▶ [Work instructions]: Take the records below from their first line to the line with "revert k. induction", and restate those lines word for word.

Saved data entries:
/---
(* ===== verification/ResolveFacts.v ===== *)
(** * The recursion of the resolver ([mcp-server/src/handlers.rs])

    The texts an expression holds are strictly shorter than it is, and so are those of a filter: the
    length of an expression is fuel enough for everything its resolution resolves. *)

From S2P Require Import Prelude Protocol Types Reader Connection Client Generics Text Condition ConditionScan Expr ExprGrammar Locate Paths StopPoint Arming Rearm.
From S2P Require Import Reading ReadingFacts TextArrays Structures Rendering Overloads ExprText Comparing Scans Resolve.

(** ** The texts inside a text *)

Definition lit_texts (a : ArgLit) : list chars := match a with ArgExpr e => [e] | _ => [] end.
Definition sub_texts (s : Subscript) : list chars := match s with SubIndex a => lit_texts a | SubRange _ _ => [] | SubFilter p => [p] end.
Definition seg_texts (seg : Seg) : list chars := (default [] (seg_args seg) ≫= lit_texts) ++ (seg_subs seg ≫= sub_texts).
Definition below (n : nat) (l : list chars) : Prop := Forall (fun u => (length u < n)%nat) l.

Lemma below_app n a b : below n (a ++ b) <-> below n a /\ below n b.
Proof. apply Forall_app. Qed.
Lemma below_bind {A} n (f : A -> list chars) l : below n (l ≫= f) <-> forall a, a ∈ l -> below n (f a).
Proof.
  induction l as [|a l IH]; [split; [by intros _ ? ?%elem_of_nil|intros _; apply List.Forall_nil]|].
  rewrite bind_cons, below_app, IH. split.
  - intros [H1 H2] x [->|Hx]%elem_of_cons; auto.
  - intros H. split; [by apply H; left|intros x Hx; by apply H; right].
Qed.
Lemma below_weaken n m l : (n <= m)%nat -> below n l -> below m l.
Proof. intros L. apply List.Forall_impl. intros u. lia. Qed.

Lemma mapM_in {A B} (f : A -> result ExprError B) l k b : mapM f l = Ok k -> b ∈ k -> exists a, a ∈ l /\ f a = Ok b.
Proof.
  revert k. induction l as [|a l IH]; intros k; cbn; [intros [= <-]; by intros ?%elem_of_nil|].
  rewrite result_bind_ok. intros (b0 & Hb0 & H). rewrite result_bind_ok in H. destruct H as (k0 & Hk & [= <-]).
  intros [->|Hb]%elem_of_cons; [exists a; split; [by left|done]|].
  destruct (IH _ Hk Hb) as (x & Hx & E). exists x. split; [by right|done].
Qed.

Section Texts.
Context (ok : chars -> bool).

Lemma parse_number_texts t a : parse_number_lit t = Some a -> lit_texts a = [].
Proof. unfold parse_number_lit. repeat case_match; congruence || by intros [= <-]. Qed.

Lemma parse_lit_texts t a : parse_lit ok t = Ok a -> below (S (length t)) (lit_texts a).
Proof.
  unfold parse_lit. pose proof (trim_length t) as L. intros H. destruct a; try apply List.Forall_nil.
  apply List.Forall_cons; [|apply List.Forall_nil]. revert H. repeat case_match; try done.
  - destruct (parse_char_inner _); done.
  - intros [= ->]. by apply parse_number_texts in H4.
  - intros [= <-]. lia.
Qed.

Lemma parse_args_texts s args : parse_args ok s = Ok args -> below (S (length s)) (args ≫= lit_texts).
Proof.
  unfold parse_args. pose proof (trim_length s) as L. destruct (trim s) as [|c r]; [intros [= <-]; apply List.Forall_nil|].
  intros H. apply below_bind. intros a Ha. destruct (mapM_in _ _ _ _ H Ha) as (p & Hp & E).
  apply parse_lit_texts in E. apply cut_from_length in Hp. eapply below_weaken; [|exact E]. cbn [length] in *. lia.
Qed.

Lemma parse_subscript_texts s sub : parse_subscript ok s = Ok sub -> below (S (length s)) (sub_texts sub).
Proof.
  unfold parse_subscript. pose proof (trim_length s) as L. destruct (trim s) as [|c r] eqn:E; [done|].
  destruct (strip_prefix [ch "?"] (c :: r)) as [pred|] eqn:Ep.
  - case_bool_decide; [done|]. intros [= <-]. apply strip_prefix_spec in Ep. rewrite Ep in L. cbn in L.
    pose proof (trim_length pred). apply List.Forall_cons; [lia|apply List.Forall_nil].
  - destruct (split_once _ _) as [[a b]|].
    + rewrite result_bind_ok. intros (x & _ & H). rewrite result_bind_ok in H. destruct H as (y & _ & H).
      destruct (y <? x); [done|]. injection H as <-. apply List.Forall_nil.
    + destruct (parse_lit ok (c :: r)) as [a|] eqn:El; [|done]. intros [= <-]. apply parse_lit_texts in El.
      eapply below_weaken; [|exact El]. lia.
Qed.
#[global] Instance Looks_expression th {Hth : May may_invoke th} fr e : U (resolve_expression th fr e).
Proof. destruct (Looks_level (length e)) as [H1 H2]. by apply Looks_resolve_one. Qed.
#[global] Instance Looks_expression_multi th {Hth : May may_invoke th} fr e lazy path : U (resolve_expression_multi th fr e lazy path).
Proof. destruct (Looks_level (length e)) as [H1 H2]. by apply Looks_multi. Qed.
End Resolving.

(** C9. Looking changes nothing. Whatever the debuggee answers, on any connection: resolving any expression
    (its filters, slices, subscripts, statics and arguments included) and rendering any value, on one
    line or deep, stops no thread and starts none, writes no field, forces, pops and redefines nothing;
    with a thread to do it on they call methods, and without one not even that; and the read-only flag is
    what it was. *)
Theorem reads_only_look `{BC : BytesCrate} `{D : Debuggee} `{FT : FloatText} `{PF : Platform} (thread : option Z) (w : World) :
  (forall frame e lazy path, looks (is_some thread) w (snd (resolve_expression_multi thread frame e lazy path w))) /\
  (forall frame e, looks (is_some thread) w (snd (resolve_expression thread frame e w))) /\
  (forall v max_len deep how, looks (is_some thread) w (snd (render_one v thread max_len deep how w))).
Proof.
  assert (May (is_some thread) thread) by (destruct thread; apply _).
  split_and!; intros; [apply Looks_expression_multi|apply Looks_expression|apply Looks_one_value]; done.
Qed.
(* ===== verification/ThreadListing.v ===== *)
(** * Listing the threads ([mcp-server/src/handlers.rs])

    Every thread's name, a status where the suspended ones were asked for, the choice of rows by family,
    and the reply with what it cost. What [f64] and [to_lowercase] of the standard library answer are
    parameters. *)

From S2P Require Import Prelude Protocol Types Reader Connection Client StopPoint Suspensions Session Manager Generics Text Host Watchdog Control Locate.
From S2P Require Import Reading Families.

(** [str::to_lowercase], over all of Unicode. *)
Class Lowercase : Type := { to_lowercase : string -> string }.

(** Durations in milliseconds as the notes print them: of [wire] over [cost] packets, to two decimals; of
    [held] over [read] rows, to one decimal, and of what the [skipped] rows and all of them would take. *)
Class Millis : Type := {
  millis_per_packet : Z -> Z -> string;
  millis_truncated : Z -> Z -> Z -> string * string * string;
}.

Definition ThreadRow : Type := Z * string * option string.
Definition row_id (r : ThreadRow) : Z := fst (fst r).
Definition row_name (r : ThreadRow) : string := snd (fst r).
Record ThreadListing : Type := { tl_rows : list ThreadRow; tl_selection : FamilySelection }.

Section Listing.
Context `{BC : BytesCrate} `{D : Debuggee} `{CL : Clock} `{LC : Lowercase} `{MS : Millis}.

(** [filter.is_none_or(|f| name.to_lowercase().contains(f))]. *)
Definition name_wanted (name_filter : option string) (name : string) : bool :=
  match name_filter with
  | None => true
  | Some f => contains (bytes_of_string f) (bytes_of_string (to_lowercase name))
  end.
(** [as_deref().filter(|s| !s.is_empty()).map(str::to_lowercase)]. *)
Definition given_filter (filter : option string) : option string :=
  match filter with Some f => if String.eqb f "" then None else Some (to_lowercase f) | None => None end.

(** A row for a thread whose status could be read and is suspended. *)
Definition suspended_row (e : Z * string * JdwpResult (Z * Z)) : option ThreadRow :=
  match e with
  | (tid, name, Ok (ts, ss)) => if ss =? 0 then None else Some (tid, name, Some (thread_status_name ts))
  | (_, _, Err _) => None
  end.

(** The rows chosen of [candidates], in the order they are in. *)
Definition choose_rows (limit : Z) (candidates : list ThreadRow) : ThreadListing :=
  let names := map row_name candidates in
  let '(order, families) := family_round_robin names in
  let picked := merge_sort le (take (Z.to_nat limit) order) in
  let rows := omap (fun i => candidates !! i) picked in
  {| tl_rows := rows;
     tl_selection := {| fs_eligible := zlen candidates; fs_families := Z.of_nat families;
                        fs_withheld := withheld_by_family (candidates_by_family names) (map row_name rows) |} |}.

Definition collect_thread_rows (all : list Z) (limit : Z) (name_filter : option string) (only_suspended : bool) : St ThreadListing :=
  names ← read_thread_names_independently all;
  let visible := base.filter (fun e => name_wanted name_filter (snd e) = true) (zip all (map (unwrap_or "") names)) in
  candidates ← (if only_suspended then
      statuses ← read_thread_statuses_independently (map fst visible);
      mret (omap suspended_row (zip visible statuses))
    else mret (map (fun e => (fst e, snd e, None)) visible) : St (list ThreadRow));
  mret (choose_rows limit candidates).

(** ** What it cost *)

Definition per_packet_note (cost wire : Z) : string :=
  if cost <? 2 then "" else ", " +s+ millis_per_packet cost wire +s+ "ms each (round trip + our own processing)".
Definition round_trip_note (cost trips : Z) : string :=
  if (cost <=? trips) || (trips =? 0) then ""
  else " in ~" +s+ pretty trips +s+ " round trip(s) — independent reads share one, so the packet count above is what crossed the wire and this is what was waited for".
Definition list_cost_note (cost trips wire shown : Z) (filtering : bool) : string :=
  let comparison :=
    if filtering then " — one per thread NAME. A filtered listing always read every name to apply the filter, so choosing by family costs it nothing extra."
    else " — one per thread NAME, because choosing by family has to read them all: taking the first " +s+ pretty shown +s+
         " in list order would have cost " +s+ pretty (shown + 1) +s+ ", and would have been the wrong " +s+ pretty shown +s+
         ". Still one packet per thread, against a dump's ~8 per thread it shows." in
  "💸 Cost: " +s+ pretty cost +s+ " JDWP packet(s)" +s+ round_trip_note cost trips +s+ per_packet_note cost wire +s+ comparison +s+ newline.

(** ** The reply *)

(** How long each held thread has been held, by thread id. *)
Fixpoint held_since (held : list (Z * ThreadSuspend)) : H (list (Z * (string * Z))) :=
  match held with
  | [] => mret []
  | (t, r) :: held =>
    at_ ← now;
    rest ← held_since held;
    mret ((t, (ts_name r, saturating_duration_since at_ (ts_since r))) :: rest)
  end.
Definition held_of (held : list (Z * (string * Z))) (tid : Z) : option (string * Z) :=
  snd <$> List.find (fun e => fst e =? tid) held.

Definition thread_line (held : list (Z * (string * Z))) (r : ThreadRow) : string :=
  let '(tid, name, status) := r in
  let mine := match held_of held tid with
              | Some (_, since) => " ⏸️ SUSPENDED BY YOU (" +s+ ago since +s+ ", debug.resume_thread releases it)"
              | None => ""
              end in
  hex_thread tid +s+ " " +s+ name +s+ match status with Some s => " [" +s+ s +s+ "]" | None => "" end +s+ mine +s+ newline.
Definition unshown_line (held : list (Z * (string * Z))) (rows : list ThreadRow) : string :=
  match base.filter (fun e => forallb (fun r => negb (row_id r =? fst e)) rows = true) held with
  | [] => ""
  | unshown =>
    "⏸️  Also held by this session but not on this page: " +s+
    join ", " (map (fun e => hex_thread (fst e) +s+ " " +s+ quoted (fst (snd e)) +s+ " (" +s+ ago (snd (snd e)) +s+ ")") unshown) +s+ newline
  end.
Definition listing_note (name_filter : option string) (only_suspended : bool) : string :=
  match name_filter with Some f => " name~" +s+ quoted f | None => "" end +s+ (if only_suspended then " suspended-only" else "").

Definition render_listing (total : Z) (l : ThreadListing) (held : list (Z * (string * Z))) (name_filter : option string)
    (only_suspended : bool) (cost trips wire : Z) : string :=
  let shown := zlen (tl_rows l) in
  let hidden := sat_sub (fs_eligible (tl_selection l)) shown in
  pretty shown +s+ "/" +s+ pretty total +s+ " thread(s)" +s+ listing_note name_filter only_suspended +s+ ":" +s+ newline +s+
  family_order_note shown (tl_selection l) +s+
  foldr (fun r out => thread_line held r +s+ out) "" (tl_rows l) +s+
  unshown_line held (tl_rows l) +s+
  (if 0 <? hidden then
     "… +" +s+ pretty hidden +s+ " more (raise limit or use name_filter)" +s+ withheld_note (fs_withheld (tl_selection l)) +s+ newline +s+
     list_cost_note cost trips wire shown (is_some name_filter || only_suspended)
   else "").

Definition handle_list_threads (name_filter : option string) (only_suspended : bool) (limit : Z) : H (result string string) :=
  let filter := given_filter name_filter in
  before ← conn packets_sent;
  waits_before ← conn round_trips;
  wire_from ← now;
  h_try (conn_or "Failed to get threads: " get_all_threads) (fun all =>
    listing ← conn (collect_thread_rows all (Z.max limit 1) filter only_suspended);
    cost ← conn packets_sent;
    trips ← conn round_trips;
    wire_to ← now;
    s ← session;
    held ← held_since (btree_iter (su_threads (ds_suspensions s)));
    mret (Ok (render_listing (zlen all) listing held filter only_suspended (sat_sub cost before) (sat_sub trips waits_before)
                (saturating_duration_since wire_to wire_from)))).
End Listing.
\---
▶ [Exercise solution]:
(* ===== verification/ResolveFacts.v ===== *)
(** * The recursion of the resolver ([mcp-server/src/handlers.rs])

    The texts an expression holds are strictly shorter than it is, and so are those of a filter: the
    length of an expression is fuel enough for everything its resolution resolves. *)

From S2P Require Import Prelude Protocol Types Reader Connection Client Generics Text Condition ConditionScan Expr ExprGrammar Locate Paths StopPoint Arming Rearm.
From S2P Require Import Reading ReadingFacts TextArrays Structures Rendering Overloads ExprText Comparing Scans Resolve.

(** ** The texts inside a text *)

Definition lit_texts (a : ArgLit) : list chars := match a with ArgExpr e => [e] | _ => [] end.
Definition sub_texts (s : Subscript) : list chars := match s with SubIndex a => lit_texts a | SubRange _ _ => [] | SubFilter p => [p] end.
Definition seg_texts (seg : Seg) : list chars := (default [] (seg_args seg) ≫= lit_texts) ++ (seg_subs seg ≫= sub_texts).
Definition below (n : nat) (l : list chars) : Prop := Forall (fun u => (length u < n)%nat) l.

Lemma below_app n a b : below n (a ++ b) <-> below n a /\ below n b.
Proof. apply Forall_app. Qed.
Lemma below_bind {A} n (f : A -> list chars) l : below n (l ≫= f) <-> forall a, a ∈ l -> below n (f a).
Proof.
  induction l as [|a l IH]; [split; [by intros _ ? ?%elem_of_nil|intros _; apply List.Forall_nil]|].
  rewrite bind_cons, below_app, IH. split.
  - intros [H1 H2] x [->|Hx]%elem_of_cons; auto.
  - intros H. split; [by apply H; left|intros x Hx; by apply H; right].
Qed.
Lemma below_weaken n m l : (n <= m)%nat -> below n l -> below m l.
Proof. intros L. apply List.Forall_impl. intros u. lia. Qed.

Lemma mapM_in {A B} (f : A -> result ExprError B) l k b : mapM f l = Ok k -> b ∈ k -> exists a, a ∈ l /\ f a = Ok b.
Proof.
  revert k. induction l as [|a l IH]; intros k; cbn; [intros [= <-]; by intros ?%elem_of_nil|].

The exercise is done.